### Problem statement
First find the line with "rewrite length_fmap. by" in the entries below, then set down exactly every line through the line with "intros Hm Ha Ho Hsel Hd Hne Hi Hseli Hdi.", that line included.

Stored items:
'''

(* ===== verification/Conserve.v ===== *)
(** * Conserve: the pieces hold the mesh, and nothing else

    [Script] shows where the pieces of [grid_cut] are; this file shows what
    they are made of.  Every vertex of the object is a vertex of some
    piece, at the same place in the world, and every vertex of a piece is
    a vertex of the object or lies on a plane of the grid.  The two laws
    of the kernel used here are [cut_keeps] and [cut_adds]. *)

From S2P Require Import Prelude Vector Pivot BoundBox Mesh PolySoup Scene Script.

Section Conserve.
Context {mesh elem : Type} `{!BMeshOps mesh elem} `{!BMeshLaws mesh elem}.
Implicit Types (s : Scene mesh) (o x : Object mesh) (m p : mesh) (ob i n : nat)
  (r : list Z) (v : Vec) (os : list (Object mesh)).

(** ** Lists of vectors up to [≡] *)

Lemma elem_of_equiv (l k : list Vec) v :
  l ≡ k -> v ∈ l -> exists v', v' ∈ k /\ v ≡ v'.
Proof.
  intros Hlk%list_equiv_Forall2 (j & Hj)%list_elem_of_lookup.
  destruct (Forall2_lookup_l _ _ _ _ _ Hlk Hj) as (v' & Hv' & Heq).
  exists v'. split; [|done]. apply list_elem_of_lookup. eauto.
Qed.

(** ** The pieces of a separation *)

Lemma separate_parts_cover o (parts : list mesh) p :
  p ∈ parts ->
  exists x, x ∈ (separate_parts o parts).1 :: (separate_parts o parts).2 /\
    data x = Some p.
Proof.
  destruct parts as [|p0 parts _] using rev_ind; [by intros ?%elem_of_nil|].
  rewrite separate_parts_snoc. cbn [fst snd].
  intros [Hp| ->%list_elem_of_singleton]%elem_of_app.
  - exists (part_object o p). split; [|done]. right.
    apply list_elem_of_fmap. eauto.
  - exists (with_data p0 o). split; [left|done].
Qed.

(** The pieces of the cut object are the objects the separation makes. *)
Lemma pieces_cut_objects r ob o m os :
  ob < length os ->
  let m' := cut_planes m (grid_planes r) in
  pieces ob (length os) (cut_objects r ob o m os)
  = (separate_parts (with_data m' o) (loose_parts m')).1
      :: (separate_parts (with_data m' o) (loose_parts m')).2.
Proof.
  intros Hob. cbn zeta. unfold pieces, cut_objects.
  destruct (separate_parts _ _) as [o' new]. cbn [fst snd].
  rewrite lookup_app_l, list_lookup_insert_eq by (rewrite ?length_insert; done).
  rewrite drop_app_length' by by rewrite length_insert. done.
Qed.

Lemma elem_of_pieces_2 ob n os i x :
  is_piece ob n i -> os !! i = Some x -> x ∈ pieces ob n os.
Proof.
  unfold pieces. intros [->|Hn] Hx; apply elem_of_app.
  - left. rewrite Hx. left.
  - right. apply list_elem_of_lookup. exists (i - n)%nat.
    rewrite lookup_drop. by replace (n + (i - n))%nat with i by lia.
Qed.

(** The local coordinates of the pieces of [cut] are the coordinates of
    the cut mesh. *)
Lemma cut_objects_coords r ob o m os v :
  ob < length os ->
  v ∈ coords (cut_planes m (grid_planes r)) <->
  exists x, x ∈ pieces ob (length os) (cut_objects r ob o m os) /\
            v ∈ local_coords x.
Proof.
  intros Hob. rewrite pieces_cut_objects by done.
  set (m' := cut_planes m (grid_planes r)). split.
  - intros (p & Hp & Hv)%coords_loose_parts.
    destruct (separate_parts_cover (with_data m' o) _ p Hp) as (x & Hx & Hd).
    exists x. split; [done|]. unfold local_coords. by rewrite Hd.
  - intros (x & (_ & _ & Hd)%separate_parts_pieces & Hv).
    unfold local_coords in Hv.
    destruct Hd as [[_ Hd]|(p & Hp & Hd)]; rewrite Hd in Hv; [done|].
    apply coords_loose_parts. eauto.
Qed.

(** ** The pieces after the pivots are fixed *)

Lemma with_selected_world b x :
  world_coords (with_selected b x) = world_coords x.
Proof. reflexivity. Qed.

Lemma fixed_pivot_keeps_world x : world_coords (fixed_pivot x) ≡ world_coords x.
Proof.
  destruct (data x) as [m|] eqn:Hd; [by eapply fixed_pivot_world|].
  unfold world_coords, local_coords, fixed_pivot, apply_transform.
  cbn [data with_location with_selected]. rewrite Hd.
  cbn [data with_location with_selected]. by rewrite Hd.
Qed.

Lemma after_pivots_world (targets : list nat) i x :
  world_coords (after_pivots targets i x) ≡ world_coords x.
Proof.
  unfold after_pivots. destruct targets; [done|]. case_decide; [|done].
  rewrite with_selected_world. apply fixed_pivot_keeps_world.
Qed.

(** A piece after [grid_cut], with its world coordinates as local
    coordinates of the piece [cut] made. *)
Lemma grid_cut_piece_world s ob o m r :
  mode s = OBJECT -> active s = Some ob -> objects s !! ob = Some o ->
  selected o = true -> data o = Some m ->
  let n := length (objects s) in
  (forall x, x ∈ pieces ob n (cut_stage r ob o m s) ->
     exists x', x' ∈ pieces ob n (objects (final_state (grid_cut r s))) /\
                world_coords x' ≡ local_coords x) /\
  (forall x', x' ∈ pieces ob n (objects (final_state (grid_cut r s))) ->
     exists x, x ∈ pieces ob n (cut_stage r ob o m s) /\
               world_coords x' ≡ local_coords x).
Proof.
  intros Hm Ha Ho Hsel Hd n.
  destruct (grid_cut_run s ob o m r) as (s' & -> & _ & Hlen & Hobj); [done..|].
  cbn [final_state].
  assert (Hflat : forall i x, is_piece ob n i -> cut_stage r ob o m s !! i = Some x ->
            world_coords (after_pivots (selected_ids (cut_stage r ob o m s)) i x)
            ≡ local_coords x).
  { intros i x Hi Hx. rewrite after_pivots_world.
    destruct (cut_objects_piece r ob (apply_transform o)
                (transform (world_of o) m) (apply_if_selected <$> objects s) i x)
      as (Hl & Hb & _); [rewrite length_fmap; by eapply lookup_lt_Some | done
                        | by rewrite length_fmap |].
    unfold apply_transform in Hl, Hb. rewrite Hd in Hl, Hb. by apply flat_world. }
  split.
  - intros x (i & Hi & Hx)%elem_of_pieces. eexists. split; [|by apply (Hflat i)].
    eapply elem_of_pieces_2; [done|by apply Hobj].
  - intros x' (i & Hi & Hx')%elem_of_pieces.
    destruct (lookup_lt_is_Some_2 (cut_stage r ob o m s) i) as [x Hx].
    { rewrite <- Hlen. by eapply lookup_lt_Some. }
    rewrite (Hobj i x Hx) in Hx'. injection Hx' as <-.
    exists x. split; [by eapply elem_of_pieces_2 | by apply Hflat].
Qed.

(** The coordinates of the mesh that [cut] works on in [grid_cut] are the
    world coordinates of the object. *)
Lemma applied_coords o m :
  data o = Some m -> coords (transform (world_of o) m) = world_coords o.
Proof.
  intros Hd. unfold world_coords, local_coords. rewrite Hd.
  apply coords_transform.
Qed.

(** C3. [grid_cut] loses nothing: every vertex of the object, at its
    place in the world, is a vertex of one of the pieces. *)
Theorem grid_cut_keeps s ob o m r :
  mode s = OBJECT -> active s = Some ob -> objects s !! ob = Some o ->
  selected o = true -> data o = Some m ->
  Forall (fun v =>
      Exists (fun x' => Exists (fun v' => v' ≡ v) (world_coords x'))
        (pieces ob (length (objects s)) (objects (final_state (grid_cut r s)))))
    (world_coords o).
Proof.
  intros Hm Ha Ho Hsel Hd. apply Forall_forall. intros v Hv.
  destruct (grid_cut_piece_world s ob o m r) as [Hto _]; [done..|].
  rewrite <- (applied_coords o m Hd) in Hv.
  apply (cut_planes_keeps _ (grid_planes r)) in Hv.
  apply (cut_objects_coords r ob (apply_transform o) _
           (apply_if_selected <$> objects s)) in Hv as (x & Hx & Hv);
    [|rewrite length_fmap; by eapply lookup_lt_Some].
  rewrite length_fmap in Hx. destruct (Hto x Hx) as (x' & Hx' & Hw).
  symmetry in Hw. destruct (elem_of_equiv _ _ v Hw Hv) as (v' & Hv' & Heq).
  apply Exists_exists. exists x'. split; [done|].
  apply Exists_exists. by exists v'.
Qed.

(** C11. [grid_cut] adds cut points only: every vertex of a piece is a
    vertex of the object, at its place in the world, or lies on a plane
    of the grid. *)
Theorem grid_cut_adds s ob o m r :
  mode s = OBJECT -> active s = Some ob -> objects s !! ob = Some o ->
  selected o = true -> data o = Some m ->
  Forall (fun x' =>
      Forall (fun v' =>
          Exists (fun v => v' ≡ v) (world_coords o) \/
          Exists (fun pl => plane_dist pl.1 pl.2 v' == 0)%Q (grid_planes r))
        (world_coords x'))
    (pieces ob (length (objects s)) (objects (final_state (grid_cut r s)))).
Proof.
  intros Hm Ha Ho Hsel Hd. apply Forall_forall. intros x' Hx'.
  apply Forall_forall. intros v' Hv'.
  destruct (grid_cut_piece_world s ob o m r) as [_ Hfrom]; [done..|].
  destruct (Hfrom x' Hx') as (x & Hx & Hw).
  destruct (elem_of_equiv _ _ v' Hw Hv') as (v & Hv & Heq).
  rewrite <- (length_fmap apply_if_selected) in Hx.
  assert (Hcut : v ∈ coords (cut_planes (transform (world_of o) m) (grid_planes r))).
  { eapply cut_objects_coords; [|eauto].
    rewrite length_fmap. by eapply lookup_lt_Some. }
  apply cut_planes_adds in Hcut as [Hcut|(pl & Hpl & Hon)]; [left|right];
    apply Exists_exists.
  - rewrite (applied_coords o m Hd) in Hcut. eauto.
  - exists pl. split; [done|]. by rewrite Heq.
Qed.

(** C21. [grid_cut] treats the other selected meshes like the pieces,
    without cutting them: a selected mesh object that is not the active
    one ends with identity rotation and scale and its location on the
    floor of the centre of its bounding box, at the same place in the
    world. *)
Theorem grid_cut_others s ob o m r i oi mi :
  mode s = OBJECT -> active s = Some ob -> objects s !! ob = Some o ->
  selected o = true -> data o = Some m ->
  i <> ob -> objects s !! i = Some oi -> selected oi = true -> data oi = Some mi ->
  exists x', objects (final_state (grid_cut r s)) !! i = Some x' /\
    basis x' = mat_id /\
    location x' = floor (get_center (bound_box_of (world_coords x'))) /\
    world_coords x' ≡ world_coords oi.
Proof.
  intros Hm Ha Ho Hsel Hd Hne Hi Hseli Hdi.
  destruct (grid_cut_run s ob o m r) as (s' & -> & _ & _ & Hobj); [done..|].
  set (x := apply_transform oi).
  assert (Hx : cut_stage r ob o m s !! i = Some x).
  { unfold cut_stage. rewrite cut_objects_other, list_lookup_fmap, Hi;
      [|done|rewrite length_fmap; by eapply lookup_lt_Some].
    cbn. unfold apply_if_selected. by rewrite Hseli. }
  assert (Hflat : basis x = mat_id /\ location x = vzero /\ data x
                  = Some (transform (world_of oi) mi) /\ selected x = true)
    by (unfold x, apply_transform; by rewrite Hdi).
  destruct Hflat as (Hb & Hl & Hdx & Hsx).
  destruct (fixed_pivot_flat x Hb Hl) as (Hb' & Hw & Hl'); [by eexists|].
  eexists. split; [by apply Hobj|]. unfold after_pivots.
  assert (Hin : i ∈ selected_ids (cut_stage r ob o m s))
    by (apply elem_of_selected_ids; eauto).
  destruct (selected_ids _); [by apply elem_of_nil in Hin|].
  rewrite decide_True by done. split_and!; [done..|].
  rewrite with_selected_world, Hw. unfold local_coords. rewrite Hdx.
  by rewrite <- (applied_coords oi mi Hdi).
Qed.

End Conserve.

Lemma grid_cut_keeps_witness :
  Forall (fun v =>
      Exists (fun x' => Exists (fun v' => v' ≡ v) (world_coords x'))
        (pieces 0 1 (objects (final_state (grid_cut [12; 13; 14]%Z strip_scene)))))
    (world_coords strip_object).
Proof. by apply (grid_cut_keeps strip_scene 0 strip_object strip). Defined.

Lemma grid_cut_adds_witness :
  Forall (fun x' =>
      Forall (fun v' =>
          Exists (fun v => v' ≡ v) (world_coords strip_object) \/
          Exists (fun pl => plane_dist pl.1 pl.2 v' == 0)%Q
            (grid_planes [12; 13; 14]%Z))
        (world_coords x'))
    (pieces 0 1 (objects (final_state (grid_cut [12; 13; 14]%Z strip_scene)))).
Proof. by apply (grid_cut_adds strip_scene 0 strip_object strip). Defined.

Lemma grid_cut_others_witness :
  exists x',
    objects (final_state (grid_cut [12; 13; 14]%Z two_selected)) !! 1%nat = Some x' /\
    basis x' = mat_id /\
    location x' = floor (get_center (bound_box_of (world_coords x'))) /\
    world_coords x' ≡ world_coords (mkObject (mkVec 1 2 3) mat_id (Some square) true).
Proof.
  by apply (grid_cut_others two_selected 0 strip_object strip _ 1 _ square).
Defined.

'''

### Expected output
    rewrite length_fmap. by eapply lookup_lt_Some. }
  apply cut_planes_adds in Hcut as [Hcut|(pl & Hpl & Hon)]; [left|right];
    apply Exists_exists.
  - rewrite (applied_coords o m Hd) in Hcut. eauto.
  - exists pl. split; [done|]. by rewrite Heq.
Qed.

(** C21. [grid_cut] treats the other selected meshes like the pieces,
    without cutting them: a selected mesh object that is not the active
    one ends with identity rotation and scale and its location on the
    floor of the centre of its bounding box, at the same place in the
    world. *)
Theorem grid_cut_others s ob o m r i oi mi :
  mode s = OBJECT -> active s = Some ob -> objects s !! ob = Some o ->
  selected o = true -> data o = Some m ->
  i <> ob -> objects s !! i = Some oi -> selected oi = true -> data oi = Some mi ->
  exists x', objects (final_state (grid_cut r s)) !! i = Some x' /\
    basis x' = mat_id /\
    location x' = floor (get_center (bound_box_of (world_coords x'))) /\
    world_coords x' ≡ world_coords oi.
Proof.
  intros Hm Ha Ho Hsel Hd Hne Hi Hseli Hdi.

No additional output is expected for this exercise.